One of the more special binders I have is devoted to "dead" teams: the Browns, Colt .45s, Pilots, and Senators. (The Expos have a separate binder.)
I've looked through this binder many times before, but not until today did I realize the cast of characters that onceplayed on these now-defunct teams.
The '06 SP Legendary Cuts Eddie Gaedel you see at the top of the post is easily one of my favorite cards. The stat line on the back of this card has to be the dullest, yet best, ever made: .000 AVG, one game, no at-bats. The best thing about it is that Upper Deck used a different picture than the famous shot of Gaedel at the plate.
Leroy "Satchel" Paige. One of the greatest showmen in baseball history. It's a shame that he never got to play in the majors in his prime.
To this day, no one is exactly sure when he was born.

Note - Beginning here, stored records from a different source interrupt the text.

(** Lines 72 to 133: printing the configuration. *)
Definition print_info : ScriptM unit :=
  ff <- getattr A_ff_interval ;; print [PyStr "Fast-forward interval"; ff] ;;;
  wu <- getattr A_warmup_interval ;; print [PyStr "Warmup interval"; wu] ;;;
  roi <- getattr A_roi_interval ;; print [PyStr "ROI interval"; roi] ;;;
  iff <- getattr A_init_ff_interval ;; print [PyStr "Initial fast-forward"; iff] ;;;
  nr <- getattr A_num_rois ;;
  print [PyStr "Maximum ROIs"; py_or nr (PyStr "Unlimited")] ;;;
  cs <- getattr A_continue_sim ;; print [PyStr "Continue simulation"; cs].

Fixpoint kernel_run (co : Coordinator Manager) (evs : list KernelEvent)
  : result (Coordinator Manager) :=
  match evs with
  | [] => Ok co
  | ev :: evs' =>
      let* co' := kernel_step Manager handle declares insts retire co ev in
      kernel_run co' evs'
  end.

(** Line 138: [simulator.run()], the kernel raising [evs]. *)
Definition simulator_run (evs : list KernelEvent) : ScriptM unit :=
  log Run ;;;
  co <- the_coordinator ;;
  co' <- lift (kernel_run co evs) ;;
  match managers co' with
  | [m] => modify (set_manager (Some m)) ;;; modify (set_carry (Some (carry co')))
  | _ => lift (Err CoordinationError)
  end.

(** Line 141. *)
Definition coordinator_get_current_time : ScriptM SimulatedTime :=
  co <- the_coordinator ;;
  log GetCurrentTime ;;;
  sret (get_current_time Manager insts co).

(** The whole script, for a kernel that raises [evs]; it returns the
    reported [elapsed_instructions]. *)
Definition script (evs : list KernelEvent) : ScriptM PyVal :=
  PeriodicROIManager ;;;
  EventCoordinator ;;;
  set_workload ;;;
  tbl <- coordinator_get_event_handlers ;;
  Simulator tbl ;;;
  coordinator_register ;;;
  print_info ;;;
  print [PyStr "Beginning simulation!"] ;;;
  simulator_run evs ;;;
  t <- coordinator_get_current_time ;;
  let ei := elapsed_instructions t in
  log GetCurrentTick ;;;
  log GetLastExitCause ;;;
  print [ei] ;;;
  sret ei.

Definition init_world (args : PhaseConfig) : World :=
  mkWorld args None None None O [] [].

(** ** Reference traces *)

(** The phase reached after the [i+1]-th trigger of an unbounded cycle. *)
Fixpoint expected_phase (i : nat) : Phase :=
  match i with
  | O => Warmup
  | S O => ROI
  | S (S O) => FastForward
  | S (S (S i')) => expected_phase i'
  end.

(** The example configuration of the spec. *)
Definition scenario_cfg : PhaseConfig :=
  mkPhaseConfig 500 200 300 1000 (Some 2%nat) false.

Definition stop_cond (c : PhaseConfig) (r : nat) : bool :=
  max_reached c (S r) && negb (continue_sim c).

Definition fresh_or_ff (p : Phase) : Prop := p = InitialFastForward \/ p = FastForward.

Definition sum_insts (ms : list Manager) : Z :=
  fold_right (fun m s => insts m + s) 0 ms.

Definition decision_fast : HandlerResult := mkHandlerResult false (Some Fast) (Some 500).
Definition decision_detailed : HandlerResult := mkHandlerResult true (Some Detailed) None.

(** The six lines lines 72 to 133 print for a manager [m]: the
    maximum is printed through [roi_manager._num_rois or 'Unlimited']. *)
Definition printed_config (m : Manager) : list (list PyVal) :=
  [[PyStr "Fast-forward interval"; PyInt (ff_interval (cfg m))];
   [PyStr "Warmup interval"; PyInt (warmup_interval (cfg m))];
   [PyStr "ROI interval"; PyInt (roi_interval (cfg m))];
   [PyStr "Initial fast-forward"; PyInt (init_ff_interval (cfg m))];
   [PyStr "Maximum ROIs"; py_or (py_of_option_nat (num_rois (cfg m))) (PyStr "Unlimited")];
   [PyStr "Continue simulation"; PyBool (continue_sim (cfg m))]].

(** The instructions the kernel retires along [evs]. *)
Fixpoint total_retired (evs : list KernelEvent) : Z :=
  match evs with
  | [] => 0
  | Retired n :: evs' => Z.of_nat n + total_retired evs'
  | Raised _ :: evs' => total_retired evs'
  end.

(** ** Lemmas on the manager *)

Lemma drive_add : forall a b m,
  drive (a + b) m =
    let* (m1, s1) := drive a m in
    let* (m2, s2) := drive b m1 in
    Ok (m2, s1 ++ s2).
Proof.
  induction a as [|a IH]; intros b m; simpl.
  - destruct (drive b m) as [[m2 s2]|e]; reflexivity.
  - destruct (handle m MAX_INSTS) as [[m1 hr]|e]; simpl; [|reflexivity].
    rewrite IH. destruct (drive a m1) as [[m2 s2]|e]; simpl; [|reflexivity].
    destruct (drive b m2) as [[m3 s3]|e]; reflexivity.
Qed.

Lemma three_steps_continue : forall m,
  fresh_or_ff (phase (st m)) ->
  stop_cond (cfg m) (regions (st m)) = false ->
  exists m',
    drive 3 m = Ok (m',
      [mkStep Warmup (regions (st m))
         (mkHandlerResult false (Some Detailed) (Some (warmup_interval (cfg m))));
       mkStep ROI (regions (st m))
         (mkHandlerResult false None (Some (roi_interval (cfg m))));
       mkStep FastForward (S (regions (st m)))
         (mkHandlerResult false (Some Fast) (Some (ff_interval (cfg m))))])
    /\ cfg m' = cfg m /\ phase (st m') = FastForward
    /\ regions (st m') = S (regions (st m)).
Proof.
  intros [c [p r md] n] Hp Hs; unfold fresh_or_ff, stop_cond in *; simpl in *.
  destruct Hp as [-> | ->]; unfold drive, handle; simpl; rewrite Hs; simpl.
  all: eexists; split; [reflexivity | simpl; auto].
Qed.

Lemma three_steps_stop : forall m,
  fresh_or_ff (phase (st m)) ->
  stop_cond (cfg m) (regions (st m)) = true ->
  exists m' ss,
    drive 3 m = Ok (m', ss ++ [mkStep Done (S (regions (st m)))
                                  (mkHandlerResult true None None)])
    /\ Forall (fun s => stop (s_result s) = false) ss
    /\ phase (st m') = Done /\ regions (st m') = S (regions (st m)).
Proof.
  intros [c [p r md] n] Hp Hs; unfold fresh_or_ff, stop_cond in *; simpl in *.
  destruct Hp as [-> | ->]; unfold drive, handle; simpl; rewrite Hs; simpl.
  all: do 2 eexists; split;
    [ change (?a :: ?b :: [?c]) with ([a; b] ++ [c]); reflexivity
    | split; [repeat constructor | split; reflexivity] ].
Qed.

Lemma drive_cycles : forall j m,
  fresh_or_ff (phase (st m)) ->
  (forall i, (i < j)%nat -> stop_cond (cfg m) (regions (st m) + i) = false) ->
  exists m' ss,
    drive (3 * j) m = Ok (m', ss)
    /\ cfg m' = cfg m
    /\ fresh_or_ff (phase (st m'))
    /\ regions (st m') = (regions (st m) + j)%nat
    /\ Forall (fun s => stop (s_result s) = false) ss
    /\ map s_phase ss = concat (repeat [Warmup; ROI; FastForward] j).
Proof.
  induction j as [|j IH]; intros m Hp Hs.
  - exists m, []. simpl. rewrite Nat.add_0_r. repeat split; auto.
  - replace (3 * S j)%nat with (3 + 3 * j)%nat by lia.
    rewrite drive_add.
    destruct (three_steps_continue m Hp) as (m1 & Hd & Hc & Hp1 & Hr1).
    { rewrite <- (Nat.add_0_r (regions (st m))). apply Hs. lia. }
    rewrite Hd; cbn [bind].
    destruct (IH m1) as (m2 & ss & Hd2 & Hc2 & Hp2 & Hr2 & Hf2 & Hm2).
    { right; exact Hp1. }
    { intros i Hi. rewrite Hc, Hr1.
      replace (S (regions (st m)) + i)%nat with (regions (st m) + S i)%nat by lia.
      apply Hs. lia. }
    rewrite Hd2; cbn [bind].
    eexists m2, _. split; [reflexivity|].
    repeat split.
    + congruence.
    + exact Hp2.
    + lia.
    + repeat constructor; exact Hf2.
    + simpl. rewrite Hm2. reflexivity.
Qed.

Satchel Paige might be the only player in history to wear his name on the front of his jersey, judging by that card.
George Sisler has a career batting average of .340, yet he only won two batting titles in his career (thanks to Ty Cobb), in 1920 (hitting .407) and '22 (hitting .420).

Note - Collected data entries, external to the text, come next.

(** [bind] is associative, world by world. *)
Lemma bind_assoc {A B C : Type} (m : M A) (k : A -> M B) (k' : B -> M C)
  (w : World) :
  bind (bind m k) k' w = bind m (fun a => bind (k a) k') w.
Proof. unfold bind. now destruct (m w) as [ [ a | e ] w1 ]. Qed.

Lemma bind_ext {A B : Type} (m : M A) (k k' : A -> M B) (w : World) :
  (forall a w1, k a w1 = k' a w1) -> bind m k w = bind m k' w.
Proof.
  intro H. unfold bind. destruct (m w) as [ [ a | e ] w1 ]; [ apply H | easy ].
Qed.

(** C10: with [-a] only the fixed sequence runs.  The run is the run of
    the same host with [-p], [-s] and [-t] absent; it is the resolution
    followed by ping, the scan of 21,22,80,443,3306,8000,8080 and
    traceroute; and every port it probes is one of these seven, so a
    list given with [-s] is not scanned. *)
Theorem all_flag_runs_only_the_fixed_sequence
  (env : Env) (args : Namespace) (w : World) :
  args_all args = true ->
  main_args env args w
  = main_args env (mkNamespace (args_host args) false None false true) w
  /\ main_args env args w
     = (resolve_first env (args_host args) ;;
        all_checks env (args_host args)) w
  /\ exists seg : list event,
       trace (snd (main_args env args w)) = (trace w ++ seg)%list
       /\ incl (probed_ports seg) [ 21; 22; 80; 443; 3306; 8000; 8080 ].
Proof.
  intro Hall.
  assert (Hseq : main_args env args w
                 = (resolve_first env (args_host args) ;;
                    all_checks env (args_host args)) w).
  { unfold main_args, resolve_first, all_checks. rewrite Hall.
    rewrite bind_assoc. apply bind_ext. intros _ w1.
    now rewrite bind_assoc. }
  split; [ | split; [ exact Hseq | ] ].
  - unfold main_args. cbn [args_host args_all]. now rewrite Hall.
  - rewrite Hseq. clear Hseq. revert w.
    change (emits probes_default_ports
              (resolve_first env (args_host args) ;;
               all_checks env (args_host args))).
    unfold resolve_first, all_checks.
    apply emits_bind; auto with emits.
    + apply emits_quiet_probes_default.
      apply emits_bind; auto with emits; [ apply print_quiet | intros _ ].
      apply emits_bind; auto with emits;
        [ apply resolve_host_quiet | intro ip ].
      apply emits_if; apply print_quiet.
    + intros _.
      apply emits_bind; auto with emits;
        [ apply emits_quiet_probes_default, ping_host_quiet | intros _ ].
      apply emits_bind; auto with emits;
        [ apply scan_of_common_ports_probes_default | intros _ ].
      apply emits_quiet_probes_default, traceroute_quiet.
Qed.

To me, Topps National Chicle was the most overlooked set of 2010. I never bought a pack of it but I managed to get all the base cards I needed through trades and purchases.
The legend short-prints from the set are interesting (I'm still looking for a few). Topps put newer-style uniforms on retro players. The George Sisler one presents a dilemma for a collector whose collection is grouped by team. Which binder, Cardinals or Browns? (I put him in the Browns binder.)

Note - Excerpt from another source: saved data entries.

(** * Booking, settlement and doctor-wallet accounting

    A shallow embedding of the appointment-booking, payment-settlement and
    wallet handlers of the backend ([api/appointments.py], [api/payments.py],
    [api/doctor_management.py]) as they run against the schema declared in
    [database/models.py], together with the properties stated for them.

    Modelling conventions, shared by the whole development:
    - a table is the list of its rows in insertion order; [query.first()]
      returns the first matching row of that list, [db.add] appends at the
      next commit;
    - a row is a record of the columns of [database/models.py] that the
      handlers read and write; free-text columns that are only written
      (descriptions, message bodies) are left out and notification titles
      are kept without their emoji.  Rows carry a value in every column
      that has a default or that every insert of the code base sets, and
      they satisfy the foreign keys; NULL is modelled ([option]) where the
      code itself leaves a column unset;
    - the schema is part of the program: the attributes of each mapped
      class, the members of [PaymentStatus], the NOT NULL and UNIQUE
      constraints, the length of the [String(n)] columns and the range of
      the [Integer] columns are embedded as data, and a handler that passes
      an unknown keyword to a constructor, reads a missing enum member or
      commits a row the tables (created from the models by [main.py]) refuse
      raises as it does in Python; the database is PostgreSQL
      ([database/connection.py]), which takes no NUL character in a text
      value or in a query parameter;
    - the session is created with [autoflush=False]: a query sees the
      committed rows, not the pending writes of the request; a commit writes
      all pending changes or, when one of them is refused, none;
    - a handler maps the committed store to a new committed store, an HTTP
      outcome and the background tasks it enqueued; the tasks of a
      successful response run afterwards, in order, and stop at the first
      one that raises;
    - what the outside world decides (clock readings, the random booking id,
      the gateway's answers, the HMAC function, the parse of a time of day)
      is an explicit argument;
    - Python [int] is [Z]; Python [float] is IEEE binary64, modelled exactly
      on the finite values the fee computation meets; a Python [str] is the
      [string] of its UTF-8 bytes. *)

From Stdlib Require Import ZArith List String Ascii Bool Lia.
From Stdlib Require Import DecimalString DecimalZ Sorted Permutation.
Import ListNotations.
Local Open Scope string_scope.
Local Open Scope list_scope.
Local Open Scope Z_scope.

(* ================================================================== *)
(** ** IEEE binary64 arithmetic used by the fee split *)
(* ================================================================== *)

Module Binary64.

(** A finite double: [(-1)^neg * mant * 2^expo].  The exponent range is not
    modelled (no overflow to infinity, no subnormals): the amounts handled
    are integers far below [2^1023]. *)
Record float := mk { neg : bool; mant : Z; expo : Z }.

Definition prec : Z := 53.

(** Round the magnitude [m * 2^e] to at most 53 significant bits, to
    nearest, ties to even. *)
Definition rne (m e : Z) : Z * Z :=
  if m <? 2 ^ prec then (m, e)
  else
    let s := Z.log2 m - (prec - 1) in
    let q := m / 2 ^ s in
    let r := m mod 2 ^ s in
    let half := 2 ^ (s - 1) in
    let q' := if (half <? r) || ((r =? half) && Z.odd q) then q + 1 else q in
    (q', e + s).

(** [float(n)] for a Python [int]. *)
Definition of_int (n : Z) : float :=
  let '(m, e) := rne (Z.abs n) 0 in mk (n <? 0) m e.

(** The correctly rounded product. *)
Definition mul (a b : float) : float :=
  let '(m, e) := rne (mant a * mant b) (expo a + expo b) in
  mk (xorb (neg a) (neg b)) m e.

(** [int(x)]: truncation toward zero. *)
Definition to_int (x : float) : Z :=
  let mag := if 0 <=? expo x then mant x * 2 ^ expo x
             else mant x / 2 ^ (- expo x) in
  if neg x then - mag else mag.

(** The literal [0.20]: the double nearest to 1/5, 0x3FC999999999999A. *)
Definition lit_0_20 : float := mk false 3602879701896397 (-54).

(** The literal [0.80]: the double nearest to 4/5, 0x3FE999999999999A. *)
Definition lit_0_80 : float := mk false 3602879701896397 (-52).

(** [int(n * c)] for an [int] [n] and a [float] [c]. *)
Definition int_of_product (n : Z) (c : float) : Z := to_int (mul (of_int n) c).

End Binary64.

(* ================================================================== *)
(** ** Fee split *)
(* ================================================================== *)

Record Breakdown := {
  bd_total_amount : Z;
  bd_platform_fee : Z;
  bd_doctor_share : Z
}.

(** [appointments.py], [calculate_payment_breakdown]. *)
Definition calculate_payment_breakdown (consultation_fee : Z) : Breakdown :=
  let total_amount := consultation_fee in
  let platform_fee := Binary64.int_of_product total_amount Binary64.lit_0_20 in
  let doctor_share := total_amount - platform_fee in
  {| bd_total_amount := total_amount;
     bd_platform_fee := platform_fee;
     bd_doctor_share := doctor_share |}.

(** [payments.py], module constants. *)
Definition PLATFORM_FEE_PERCENTAGE : Binary64.float := Binary64.lit_0_20.
Definition DOCTOR_SHARE_PERCENTAGE : Binary64.float := Binary64.lit_0_80.

(** [payments.py], [create_payment_order], lines 414-416: the three amounts
    computed as arguments of the [AppointmentPayment] constructor. *)
Definition payment_order_split (amount : Z) : Breakdown :=
  {| bd_total_amount := amount;
     bd_platform_fee := Binary64.int_of_product amount PLATFORM_FEE_PERCENTAGE;
     bd_doctor_share := Binary64.int_of_product amount DOCTOR_SHARE_PERCENTAGE |}.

I've only got a handful of Houston Colt .45s cards. After all, they were only around for two years.
They did have some future stars on their roster in 1964 with guys like Jim Wynn (rookie card shown above), Rusty Staub (second-year card), and Joe Morgan.
When you think about it, the fact that a professional sports franchise was only around for one year is mind-boggling. The amount of work it takes to build a franchise is no small task. You've got to have a stadium, a roster, a fan base, everything.
The infamous Seattle Pilots franchise only lasted for one year in 1969. (They moved to Milwaukee and became the Brewers in 1970.) Jim "Bulldog" Bouton immortalized that year with his famous book, Ball Four. He'd be traded to Houston from Seattle late in the year, but most of the book recounts his days as a Pilot.
Ray Oyler was such a bad hitter that the Seattle fans actually started a fan club honoring his futility. While he was a great fielder, he was an atrocious hitter. In six years as a big leaguer, he only hit over .200 once (a .207 average in 1967). In 1968, the year before he became a Pilot, he hit .135 in 111 games with the Tigers.
He managed to better that mark in 1969 by hitting .165 in 106 games with Seattle. He'd finish with a .175 career average.
The franchise known as the Washington Senators had two different stints in the American League.
The first lasted from 1901 to 1960. (They'd move to Minnesota and become the Twins in '61.) "The Big Train" Walter Johnson was easily the most famous player during that time.
The card on the left is a 2011 Topps reprint of what is considered Johnson's rookie card from the 1909 T204 set.
I've mentioned how much I love those Ted Williams "Locklear Collection" cards before.
A different Senators franchise would be established in 1961, this time as an expansion team. They'd only last a decade before becoming the Texas Rangers in 1971.
Is it just me, or do "Moose" Skowron and Don Zimmer kind of look the same?
Skowron would only last half a season in Washington before being dealt to the White Sox.
Frank Howard is probably the best player of the second Senators franchise. Aside from Walter Johnson, Killebrew probably had the best career of any original Senator.
That shot of Howard should tell you just how much force was involved a Frank Howard swing during the '60s. He towered over other players of his era.
Ultimate Collection is way out of my price range, but the base cards from the 2005 edition sure do look nice. Easily one of my favorite recent Killebrew cards.
The 2005 Fleer National Pastime set devoted an entire insert set to the two Senators franchises. All the cards are numbered out of 202, so they're tough to find.
They're among the most striking insert sets I've ever seen.
I found the Frank Howard one in a fifty-cent bin at a card show a year or so ago, a rare shot of him without his famous glasses.
The Ed Delahanty card might be the best card I picked up during 2011. I saw a copy on another blog and I just had to have it. Luckily, I found one on Checkoutmycards. I overpaid a little, but it was worth it. You don't see a lot of cards of turn-of-the-century stars like Delahanty.
Expansion teams sure do put quite the cast of players together!